▶ Instructions to follow: Would you please return the lines of the entries below starting at the line that has "(wr _ _ _) _ => apply wp_wr" and ending at the line that has "#[export] Hint Rewrite", both included, exactly as they are?

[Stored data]
>>>
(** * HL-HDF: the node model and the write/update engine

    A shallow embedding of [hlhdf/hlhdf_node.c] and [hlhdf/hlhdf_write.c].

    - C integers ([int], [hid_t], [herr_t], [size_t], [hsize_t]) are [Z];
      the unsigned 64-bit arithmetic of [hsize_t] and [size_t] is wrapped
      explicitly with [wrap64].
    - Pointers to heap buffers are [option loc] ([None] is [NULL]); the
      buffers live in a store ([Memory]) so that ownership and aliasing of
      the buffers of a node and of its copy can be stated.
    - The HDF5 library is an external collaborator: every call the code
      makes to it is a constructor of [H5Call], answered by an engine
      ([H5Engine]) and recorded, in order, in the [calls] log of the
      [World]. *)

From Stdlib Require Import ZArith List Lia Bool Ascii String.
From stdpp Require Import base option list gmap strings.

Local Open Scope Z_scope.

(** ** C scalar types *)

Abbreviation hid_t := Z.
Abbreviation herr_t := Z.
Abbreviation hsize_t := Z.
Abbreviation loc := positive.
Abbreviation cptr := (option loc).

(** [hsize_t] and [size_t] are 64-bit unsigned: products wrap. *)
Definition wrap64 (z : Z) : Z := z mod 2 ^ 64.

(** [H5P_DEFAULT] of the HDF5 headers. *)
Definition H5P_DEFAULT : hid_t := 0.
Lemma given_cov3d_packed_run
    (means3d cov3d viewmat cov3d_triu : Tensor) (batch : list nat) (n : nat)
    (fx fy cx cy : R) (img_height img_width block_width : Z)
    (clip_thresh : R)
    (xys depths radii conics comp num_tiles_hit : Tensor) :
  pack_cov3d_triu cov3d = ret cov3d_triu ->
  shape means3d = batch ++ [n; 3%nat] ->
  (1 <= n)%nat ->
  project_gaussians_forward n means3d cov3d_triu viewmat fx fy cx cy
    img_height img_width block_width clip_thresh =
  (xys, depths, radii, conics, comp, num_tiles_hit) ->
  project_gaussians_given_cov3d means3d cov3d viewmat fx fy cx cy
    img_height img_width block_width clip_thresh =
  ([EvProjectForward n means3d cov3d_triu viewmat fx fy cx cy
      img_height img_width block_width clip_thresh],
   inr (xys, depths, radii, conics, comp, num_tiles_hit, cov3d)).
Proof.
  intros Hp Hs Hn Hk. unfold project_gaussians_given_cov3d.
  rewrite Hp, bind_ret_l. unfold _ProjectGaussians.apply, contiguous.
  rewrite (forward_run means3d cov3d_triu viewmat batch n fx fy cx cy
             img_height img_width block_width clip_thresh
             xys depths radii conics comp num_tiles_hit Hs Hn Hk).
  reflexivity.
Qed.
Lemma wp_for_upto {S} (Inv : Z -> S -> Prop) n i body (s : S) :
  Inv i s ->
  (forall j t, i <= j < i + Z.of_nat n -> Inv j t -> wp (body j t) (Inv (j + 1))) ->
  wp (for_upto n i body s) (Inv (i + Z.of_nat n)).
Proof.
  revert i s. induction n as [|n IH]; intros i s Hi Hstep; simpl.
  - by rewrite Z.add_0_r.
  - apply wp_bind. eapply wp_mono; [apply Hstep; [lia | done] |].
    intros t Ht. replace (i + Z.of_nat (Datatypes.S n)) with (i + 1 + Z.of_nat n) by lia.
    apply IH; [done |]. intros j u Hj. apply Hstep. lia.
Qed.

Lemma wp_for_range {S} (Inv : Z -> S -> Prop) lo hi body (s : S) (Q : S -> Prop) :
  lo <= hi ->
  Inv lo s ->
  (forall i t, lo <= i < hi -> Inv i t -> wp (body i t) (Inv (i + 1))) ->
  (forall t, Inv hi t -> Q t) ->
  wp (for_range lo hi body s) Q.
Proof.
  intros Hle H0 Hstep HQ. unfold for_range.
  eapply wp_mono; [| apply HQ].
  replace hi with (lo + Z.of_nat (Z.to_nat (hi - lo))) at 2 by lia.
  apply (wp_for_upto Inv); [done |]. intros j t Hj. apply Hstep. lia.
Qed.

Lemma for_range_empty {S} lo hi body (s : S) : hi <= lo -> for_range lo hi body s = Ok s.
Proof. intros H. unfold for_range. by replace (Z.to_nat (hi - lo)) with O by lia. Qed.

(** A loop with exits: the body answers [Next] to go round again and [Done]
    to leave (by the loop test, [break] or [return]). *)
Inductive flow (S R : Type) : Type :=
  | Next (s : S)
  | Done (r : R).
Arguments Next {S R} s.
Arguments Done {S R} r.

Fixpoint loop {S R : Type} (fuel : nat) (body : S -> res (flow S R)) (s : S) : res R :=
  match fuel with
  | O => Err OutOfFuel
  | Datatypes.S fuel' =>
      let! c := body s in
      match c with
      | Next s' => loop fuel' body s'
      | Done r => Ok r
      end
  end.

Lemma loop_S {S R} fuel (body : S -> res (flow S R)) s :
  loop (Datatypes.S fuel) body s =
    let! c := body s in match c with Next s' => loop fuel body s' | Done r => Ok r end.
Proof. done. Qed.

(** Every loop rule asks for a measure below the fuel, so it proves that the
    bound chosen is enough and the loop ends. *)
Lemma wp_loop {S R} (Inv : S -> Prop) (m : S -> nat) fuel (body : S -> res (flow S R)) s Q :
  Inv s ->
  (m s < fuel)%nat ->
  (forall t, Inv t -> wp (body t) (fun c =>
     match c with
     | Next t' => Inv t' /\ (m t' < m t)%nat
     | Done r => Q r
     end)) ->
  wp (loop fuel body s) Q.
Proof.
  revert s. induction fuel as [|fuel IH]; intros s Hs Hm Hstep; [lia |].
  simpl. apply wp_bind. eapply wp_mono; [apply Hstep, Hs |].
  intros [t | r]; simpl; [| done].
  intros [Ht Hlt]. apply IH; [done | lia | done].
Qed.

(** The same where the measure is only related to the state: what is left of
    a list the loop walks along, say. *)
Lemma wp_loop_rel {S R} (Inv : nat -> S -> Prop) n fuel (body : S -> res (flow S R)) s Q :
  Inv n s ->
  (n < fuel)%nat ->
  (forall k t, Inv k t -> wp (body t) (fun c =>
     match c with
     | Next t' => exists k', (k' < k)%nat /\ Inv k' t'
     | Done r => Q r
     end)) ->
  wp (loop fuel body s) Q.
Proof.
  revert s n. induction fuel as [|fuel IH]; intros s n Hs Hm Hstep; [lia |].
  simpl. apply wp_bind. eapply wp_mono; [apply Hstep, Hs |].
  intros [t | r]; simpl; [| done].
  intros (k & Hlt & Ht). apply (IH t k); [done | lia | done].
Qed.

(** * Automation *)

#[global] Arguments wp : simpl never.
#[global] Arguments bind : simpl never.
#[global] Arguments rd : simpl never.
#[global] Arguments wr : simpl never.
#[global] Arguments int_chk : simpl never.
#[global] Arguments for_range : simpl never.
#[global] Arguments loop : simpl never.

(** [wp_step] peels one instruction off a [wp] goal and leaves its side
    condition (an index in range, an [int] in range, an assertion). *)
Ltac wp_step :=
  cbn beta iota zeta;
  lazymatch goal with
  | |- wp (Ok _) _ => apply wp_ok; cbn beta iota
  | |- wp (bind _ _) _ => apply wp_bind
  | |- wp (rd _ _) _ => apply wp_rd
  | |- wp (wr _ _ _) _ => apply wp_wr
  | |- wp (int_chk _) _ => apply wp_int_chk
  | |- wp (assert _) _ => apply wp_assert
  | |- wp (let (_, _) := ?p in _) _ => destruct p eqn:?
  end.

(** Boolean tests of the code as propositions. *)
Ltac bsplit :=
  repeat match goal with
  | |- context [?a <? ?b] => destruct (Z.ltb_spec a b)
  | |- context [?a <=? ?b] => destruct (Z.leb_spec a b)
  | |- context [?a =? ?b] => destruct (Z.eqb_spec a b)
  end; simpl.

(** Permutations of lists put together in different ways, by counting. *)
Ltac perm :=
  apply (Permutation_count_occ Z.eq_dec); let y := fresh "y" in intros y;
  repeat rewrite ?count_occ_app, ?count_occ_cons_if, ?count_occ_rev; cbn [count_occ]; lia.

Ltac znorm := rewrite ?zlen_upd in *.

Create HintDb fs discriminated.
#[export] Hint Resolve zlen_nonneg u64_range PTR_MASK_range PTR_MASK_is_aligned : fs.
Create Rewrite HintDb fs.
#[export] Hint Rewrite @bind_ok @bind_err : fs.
<<<
>>>
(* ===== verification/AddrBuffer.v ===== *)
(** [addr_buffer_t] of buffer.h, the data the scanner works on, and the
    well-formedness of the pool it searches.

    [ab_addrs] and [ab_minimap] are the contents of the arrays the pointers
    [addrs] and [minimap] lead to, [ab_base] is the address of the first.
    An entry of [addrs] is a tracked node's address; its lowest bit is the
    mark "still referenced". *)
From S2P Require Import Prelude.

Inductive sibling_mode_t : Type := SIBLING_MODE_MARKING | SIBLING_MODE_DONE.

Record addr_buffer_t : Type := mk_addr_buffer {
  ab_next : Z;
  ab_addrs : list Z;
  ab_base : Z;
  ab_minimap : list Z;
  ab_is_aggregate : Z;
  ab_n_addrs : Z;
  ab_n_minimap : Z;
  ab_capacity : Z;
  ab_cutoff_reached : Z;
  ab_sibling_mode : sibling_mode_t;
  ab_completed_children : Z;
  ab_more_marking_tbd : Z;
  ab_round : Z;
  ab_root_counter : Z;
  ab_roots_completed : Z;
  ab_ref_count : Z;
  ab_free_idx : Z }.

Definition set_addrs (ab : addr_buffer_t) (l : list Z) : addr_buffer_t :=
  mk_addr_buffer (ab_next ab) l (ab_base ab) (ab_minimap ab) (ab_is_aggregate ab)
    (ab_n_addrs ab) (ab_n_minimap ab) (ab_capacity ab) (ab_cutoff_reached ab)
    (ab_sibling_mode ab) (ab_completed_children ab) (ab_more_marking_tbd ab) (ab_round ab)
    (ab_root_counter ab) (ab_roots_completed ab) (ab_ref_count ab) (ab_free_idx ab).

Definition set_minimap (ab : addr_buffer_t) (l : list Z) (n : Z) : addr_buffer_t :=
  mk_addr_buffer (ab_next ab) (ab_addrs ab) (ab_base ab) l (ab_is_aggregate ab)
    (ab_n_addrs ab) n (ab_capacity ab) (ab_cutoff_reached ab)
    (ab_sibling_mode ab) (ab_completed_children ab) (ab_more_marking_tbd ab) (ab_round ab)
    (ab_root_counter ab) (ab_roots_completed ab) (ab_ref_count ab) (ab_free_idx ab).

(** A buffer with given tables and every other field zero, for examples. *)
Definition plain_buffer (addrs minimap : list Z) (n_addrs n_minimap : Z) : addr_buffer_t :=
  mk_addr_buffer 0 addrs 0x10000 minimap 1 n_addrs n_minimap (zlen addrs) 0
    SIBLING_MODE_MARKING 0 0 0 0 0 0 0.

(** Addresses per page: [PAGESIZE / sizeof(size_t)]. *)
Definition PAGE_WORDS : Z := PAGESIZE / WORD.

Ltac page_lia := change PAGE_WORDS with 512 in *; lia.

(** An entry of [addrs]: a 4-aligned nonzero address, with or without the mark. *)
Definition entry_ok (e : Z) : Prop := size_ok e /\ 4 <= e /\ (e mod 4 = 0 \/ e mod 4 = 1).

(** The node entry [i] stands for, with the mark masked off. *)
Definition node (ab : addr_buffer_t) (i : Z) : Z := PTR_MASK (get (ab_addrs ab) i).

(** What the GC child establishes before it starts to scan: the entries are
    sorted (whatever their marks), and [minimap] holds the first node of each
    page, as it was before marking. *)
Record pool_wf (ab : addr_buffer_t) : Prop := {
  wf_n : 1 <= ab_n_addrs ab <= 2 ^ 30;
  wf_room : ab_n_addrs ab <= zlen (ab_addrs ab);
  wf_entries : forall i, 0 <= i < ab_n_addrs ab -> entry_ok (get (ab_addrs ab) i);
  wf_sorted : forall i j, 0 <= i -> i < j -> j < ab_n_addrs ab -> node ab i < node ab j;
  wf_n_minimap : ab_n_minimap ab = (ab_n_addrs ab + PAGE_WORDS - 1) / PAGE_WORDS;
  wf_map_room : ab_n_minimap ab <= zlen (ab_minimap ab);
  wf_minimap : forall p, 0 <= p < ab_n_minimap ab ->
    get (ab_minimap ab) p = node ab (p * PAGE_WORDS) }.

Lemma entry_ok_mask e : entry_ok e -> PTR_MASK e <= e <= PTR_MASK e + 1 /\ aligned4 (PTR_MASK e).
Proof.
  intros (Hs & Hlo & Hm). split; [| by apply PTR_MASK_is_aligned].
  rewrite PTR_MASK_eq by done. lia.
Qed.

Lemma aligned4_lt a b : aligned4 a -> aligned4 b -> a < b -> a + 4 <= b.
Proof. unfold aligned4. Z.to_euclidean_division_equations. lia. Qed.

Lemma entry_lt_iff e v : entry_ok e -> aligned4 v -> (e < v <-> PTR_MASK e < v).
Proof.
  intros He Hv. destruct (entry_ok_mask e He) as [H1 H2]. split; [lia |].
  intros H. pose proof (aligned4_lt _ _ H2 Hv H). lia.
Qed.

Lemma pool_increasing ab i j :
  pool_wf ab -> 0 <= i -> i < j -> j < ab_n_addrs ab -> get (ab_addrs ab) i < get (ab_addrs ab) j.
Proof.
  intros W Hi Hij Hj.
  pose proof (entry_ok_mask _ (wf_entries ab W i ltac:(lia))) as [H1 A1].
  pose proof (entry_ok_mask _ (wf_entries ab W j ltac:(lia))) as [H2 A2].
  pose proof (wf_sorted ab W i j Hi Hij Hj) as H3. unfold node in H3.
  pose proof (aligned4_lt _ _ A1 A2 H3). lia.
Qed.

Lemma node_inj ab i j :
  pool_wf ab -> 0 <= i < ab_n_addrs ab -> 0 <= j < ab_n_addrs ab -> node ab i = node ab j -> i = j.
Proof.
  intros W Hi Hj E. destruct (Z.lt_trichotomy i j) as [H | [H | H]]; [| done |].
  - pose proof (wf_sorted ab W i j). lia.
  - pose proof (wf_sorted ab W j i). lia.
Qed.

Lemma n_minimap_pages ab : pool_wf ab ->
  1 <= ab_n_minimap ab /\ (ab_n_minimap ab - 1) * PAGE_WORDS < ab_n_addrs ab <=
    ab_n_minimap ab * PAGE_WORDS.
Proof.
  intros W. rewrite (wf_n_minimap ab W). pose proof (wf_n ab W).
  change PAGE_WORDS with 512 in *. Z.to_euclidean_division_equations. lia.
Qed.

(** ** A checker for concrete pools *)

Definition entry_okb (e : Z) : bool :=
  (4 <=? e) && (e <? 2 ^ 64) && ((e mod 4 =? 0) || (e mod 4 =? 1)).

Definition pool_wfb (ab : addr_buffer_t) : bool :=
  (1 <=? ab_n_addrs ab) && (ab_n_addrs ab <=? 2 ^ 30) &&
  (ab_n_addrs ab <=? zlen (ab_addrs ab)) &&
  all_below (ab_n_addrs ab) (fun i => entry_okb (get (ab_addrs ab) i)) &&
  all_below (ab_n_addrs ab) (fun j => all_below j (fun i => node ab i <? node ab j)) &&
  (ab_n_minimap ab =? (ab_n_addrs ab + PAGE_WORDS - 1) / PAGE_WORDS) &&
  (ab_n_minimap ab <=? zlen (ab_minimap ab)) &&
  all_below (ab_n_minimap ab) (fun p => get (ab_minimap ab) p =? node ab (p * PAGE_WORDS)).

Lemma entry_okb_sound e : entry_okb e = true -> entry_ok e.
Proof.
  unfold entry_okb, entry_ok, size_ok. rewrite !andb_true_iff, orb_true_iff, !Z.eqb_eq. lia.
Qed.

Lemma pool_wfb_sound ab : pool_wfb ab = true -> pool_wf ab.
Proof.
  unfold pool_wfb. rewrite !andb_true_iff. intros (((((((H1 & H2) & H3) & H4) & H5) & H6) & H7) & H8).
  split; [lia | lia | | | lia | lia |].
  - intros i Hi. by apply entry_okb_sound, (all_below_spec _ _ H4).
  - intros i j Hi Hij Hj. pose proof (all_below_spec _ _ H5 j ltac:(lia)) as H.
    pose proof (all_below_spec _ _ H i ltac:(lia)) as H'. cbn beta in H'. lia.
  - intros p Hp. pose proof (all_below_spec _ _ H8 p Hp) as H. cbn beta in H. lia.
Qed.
<<<
>>>
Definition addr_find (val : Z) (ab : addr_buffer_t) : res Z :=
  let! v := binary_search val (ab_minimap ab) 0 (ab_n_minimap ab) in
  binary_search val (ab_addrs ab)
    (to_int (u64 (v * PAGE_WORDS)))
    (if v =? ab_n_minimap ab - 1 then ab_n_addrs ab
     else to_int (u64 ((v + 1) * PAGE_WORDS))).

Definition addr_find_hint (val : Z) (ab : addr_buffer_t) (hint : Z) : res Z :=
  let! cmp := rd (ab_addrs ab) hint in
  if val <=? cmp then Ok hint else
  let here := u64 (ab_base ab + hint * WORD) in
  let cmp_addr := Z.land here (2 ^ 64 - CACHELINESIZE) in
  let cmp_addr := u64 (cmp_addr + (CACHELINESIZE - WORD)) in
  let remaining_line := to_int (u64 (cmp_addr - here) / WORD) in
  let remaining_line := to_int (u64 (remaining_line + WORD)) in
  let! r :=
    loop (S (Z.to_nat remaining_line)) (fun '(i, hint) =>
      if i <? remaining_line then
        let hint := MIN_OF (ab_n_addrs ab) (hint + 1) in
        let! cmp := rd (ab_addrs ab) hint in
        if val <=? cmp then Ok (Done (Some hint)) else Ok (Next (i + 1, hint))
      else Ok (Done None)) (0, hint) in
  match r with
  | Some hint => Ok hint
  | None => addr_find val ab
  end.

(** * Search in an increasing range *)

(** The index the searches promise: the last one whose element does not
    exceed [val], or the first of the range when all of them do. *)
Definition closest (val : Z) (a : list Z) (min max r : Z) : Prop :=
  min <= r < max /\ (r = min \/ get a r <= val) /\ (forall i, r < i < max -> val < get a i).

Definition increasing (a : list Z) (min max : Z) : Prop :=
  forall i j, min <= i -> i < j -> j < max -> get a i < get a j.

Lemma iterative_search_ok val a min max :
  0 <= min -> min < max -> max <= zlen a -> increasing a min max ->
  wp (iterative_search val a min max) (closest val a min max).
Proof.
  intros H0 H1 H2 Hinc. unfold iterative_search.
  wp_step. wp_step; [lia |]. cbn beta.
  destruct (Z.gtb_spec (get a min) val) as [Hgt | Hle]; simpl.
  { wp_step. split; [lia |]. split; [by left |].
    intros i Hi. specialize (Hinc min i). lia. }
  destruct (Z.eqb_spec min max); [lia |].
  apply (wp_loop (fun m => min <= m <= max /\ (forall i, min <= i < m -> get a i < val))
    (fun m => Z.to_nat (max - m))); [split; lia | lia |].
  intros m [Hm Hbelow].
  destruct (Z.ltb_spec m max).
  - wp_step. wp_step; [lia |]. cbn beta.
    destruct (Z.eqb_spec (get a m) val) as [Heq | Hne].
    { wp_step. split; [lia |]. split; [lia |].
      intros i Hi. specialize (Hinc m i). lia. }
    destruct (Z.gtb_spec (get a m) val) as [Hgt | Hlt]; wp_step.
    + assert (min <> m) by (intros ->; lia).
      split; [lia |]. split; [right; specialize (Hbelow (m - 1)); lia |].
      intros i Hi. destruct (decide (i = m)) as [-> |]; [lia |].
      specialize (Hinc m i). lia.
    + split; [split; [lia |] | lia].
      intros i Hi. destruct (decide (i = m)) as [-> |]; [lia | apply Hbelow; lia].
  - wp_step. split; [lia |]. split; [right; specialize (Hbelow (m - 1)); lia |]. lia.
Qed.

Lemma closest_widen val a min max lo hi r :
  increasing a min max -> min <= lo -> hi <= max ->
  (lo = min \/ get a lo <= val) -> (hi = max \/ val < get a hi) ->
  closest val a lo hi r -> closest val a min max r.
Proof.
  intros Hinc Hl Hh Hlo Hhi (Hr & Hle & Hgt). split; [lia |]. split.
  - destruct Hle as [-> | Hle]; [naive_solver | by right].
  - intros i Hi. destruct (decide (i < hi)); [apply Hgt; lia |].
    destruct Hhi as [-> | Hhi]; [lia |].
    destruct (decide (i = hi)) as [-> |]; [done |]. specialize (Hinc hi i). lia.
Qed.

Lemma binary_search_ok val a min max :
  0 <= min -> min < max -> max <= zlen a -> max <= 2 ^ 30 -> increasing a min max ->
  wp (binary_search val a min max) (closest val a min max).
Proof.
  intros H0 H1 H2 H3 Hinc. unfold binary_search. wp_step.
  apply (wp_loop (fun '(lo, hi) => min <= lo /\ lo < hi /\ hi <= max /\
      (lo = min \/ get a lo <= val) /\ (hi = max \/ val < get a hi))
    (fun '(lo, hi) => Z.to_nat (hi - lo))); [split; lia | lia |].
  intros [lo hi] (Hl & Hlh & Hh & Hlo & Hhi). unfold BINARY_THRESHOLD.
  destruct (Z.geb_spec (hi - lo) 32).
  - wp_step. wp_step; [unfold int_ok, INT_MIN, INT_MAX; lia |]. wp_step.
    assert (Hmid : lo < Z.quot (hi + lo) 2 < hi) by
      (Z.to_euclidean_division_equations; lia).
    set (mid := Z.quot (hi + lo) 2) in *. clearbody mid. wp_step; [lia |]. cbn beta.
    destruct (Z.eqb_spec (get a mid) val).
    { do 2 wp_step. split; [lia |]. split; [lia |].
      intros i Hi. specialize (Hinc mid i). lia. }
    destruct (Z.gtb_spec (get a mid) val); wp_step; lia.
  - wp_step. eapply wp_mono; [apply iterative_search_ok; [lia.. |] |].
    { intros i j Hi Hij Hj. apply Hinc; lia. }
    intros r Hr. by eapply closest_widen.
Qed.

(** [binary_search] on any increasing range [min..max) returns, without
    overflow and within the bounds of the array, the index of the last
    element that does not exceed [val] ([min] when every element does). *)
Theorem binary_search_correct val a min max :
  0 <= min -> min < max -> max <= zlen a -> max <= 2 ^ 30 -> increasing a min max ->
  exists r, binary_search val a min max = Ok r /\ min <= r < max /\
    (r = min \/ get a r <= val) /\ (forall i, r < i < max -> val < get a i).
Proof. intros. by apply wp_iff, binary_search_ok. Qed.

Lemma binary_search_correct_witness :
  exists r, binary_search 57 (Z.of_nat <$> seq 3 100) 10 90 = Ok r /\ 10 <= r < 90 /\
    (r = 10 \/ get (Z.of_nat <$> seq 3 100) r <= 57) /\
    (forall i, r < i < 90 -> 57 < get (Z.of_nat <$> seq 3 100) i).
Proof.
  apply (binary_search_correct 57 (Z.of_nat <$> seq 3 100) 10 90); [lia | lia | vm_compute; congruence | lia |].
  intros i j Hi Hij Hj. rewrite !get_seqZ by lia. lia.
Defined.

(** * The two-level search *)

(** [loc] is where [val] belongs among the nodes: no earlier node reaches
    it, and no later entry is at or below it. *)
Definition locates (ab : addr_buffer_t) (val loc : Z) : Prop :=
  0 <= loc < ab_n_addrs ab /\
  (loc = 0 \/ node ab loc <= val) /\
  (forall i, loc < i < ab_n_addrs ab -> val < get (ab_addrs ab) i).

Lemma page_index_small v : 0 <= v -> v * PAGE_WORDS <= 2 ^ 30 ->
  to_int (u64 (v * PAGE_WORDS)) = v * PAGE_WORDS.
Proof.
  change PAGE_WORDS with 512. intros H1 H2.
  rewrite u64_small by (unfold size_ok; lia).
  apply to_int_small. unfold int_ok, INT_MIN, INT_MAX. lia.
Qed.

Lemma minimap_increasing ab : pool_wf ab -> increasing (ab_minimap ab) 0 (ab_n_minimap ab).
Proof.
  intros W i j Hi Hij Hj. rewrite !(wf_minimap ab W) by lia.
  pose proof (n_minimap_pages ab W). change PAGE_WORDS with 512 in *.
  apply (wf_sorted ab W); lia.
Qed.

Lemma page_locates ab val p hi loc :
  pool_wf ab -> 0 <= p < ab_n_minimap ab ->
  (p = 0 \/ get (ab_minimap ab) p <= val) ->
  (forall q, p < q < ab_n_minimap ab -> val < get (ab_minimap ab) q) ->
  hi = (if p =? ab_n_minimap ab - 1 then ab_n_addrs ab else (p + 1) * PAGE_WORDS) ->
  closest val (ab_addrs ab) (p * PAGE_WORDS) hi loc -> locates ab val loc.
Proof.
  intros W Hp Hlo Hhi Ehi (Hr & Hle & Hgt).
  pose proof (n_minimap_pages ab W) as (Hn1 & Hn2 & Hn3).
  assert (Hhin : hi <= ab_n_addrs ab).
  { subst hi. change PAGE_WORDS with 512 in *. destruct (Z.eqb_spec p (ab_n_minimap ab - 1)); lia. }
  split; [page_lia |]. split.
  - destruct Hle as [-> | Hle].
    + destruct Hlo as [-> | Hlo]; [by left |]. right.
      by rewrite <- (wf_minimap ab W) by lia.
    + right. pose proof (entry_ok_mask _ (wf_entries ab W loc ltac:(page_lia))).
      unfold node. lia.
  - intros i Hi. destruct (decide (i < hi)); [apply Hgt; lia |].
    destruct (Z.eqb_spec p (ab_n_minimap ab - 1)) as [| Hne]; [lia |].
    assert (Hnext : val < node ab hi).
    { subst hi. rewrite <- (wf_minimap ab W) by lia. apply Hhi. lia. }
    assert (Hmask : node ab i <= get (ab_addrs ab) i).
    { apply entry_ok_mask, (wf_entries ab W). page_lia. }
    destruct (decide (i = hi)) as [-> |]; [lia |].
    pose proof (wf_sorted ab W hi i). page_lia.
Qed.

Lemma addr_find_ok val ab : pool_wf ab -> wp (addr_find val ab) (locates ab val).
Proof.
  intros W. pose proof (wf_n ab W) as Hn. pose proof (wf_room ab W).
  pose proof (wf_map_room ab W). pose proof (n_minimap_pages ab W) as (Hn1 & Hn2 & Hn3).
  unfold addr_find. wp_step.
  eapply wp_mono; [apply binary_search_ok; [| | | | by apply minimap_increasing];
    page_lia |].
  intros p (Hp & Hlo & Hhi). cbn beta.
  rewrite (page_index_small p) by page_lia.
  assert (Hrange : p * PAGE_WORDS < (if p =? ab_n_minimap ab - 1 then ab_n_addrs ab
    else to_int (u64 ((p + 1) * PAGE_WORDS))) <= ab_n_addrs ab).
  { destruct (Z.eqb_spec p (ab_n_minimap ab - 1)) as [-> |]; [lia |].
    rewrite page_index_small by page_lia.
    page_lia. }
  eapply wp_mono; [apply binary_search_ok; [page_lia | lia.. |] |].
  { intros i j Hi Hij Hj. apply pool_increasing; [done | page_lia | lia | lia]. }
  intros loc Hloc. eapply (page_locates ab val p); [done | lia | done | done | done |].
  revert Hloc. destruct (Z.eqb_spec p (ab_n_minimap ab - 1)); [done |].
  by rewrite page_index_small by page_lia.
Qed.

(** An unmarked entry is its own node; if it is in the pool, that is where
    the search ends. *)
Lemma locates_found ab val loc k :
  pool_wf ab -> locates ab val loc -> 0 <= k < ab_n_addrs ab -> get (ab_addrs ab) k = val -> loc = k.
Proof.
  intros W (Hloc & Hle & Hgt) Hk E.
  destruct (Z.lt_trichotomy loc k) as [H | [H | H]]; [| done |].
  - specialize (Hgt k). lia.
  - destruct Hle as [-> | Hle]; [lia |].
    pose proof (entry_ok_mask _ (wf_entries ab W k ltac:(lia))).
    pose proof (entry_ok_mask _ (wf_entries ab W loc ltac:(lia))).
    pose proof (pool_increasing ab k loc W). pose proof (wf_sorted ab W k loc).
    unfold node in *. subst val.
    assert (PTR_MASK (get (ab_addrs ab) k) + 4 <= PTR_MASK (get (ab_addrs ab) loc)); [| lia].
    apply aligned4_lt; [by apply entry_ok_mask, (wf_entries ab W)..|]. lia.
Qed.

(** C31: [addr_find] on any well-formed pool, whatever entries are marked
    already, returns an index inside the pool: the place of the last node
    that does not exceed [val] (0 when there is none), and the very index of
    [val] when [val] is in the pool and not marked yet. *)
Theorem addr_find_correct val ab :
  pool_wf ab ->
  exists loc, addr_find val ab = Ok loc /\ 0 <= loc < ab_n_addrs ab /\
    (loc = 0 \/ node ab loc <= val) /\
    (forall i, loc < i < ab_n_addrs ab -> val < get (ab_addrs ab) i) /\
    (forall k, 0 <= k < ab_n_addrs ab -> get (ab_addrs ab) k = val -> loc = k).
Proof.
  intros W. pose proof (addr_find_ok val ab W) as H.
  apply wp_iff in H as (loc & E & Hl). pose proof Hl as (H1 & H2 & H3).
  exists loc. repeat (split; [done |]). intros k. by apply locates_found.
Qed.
<<<
▶ Final answer:
  | |- wp (wr _ _ _) _ => apply wp_wr
  | |- wp (int_chk _) _ => apply wp_int_chk
  | |- wp (assert _) _ => apply wp_assert
  | |- wp (let (_, _) := ?p in _) _ => destruct p eqn:?
  end.

(** Boolean tests of the code as propositions. *)
Ltac bsplit :=
  repeat match goal with
  | |- context [?a <? ?b] => destruct (Z.ltb_spec a b)
  | |- context [?a <=? ?b] => destruct (Z.leb_spec a b)
  | |- context [?a =? ?b] => destruct (Z.eqb_spec a b)
  end; simpl.

(** Permutations of lists put together in different ways, by counting. *)
Ltac perm :=
  apply (Permutation_count_occ Z.eq_dec); let y := fresh "y" in intros y;
  repeat rewrite ?count_occ_app, ?count_occ_cons_if, ?count_occ_rev; cbn [count_occ]; lia.

Ltac znorm := rewrite ?zlen_upd in *.

Create HintDb fs discriminated.
#[export] Hint Resolve zlen_nonneg u64_range PTR_MASK_range PTR_MASK_is_aligned : fs.
Create Rewrite HintDb fs.
#[export] Hint Rewrite @bind_ok @bind_err : fs.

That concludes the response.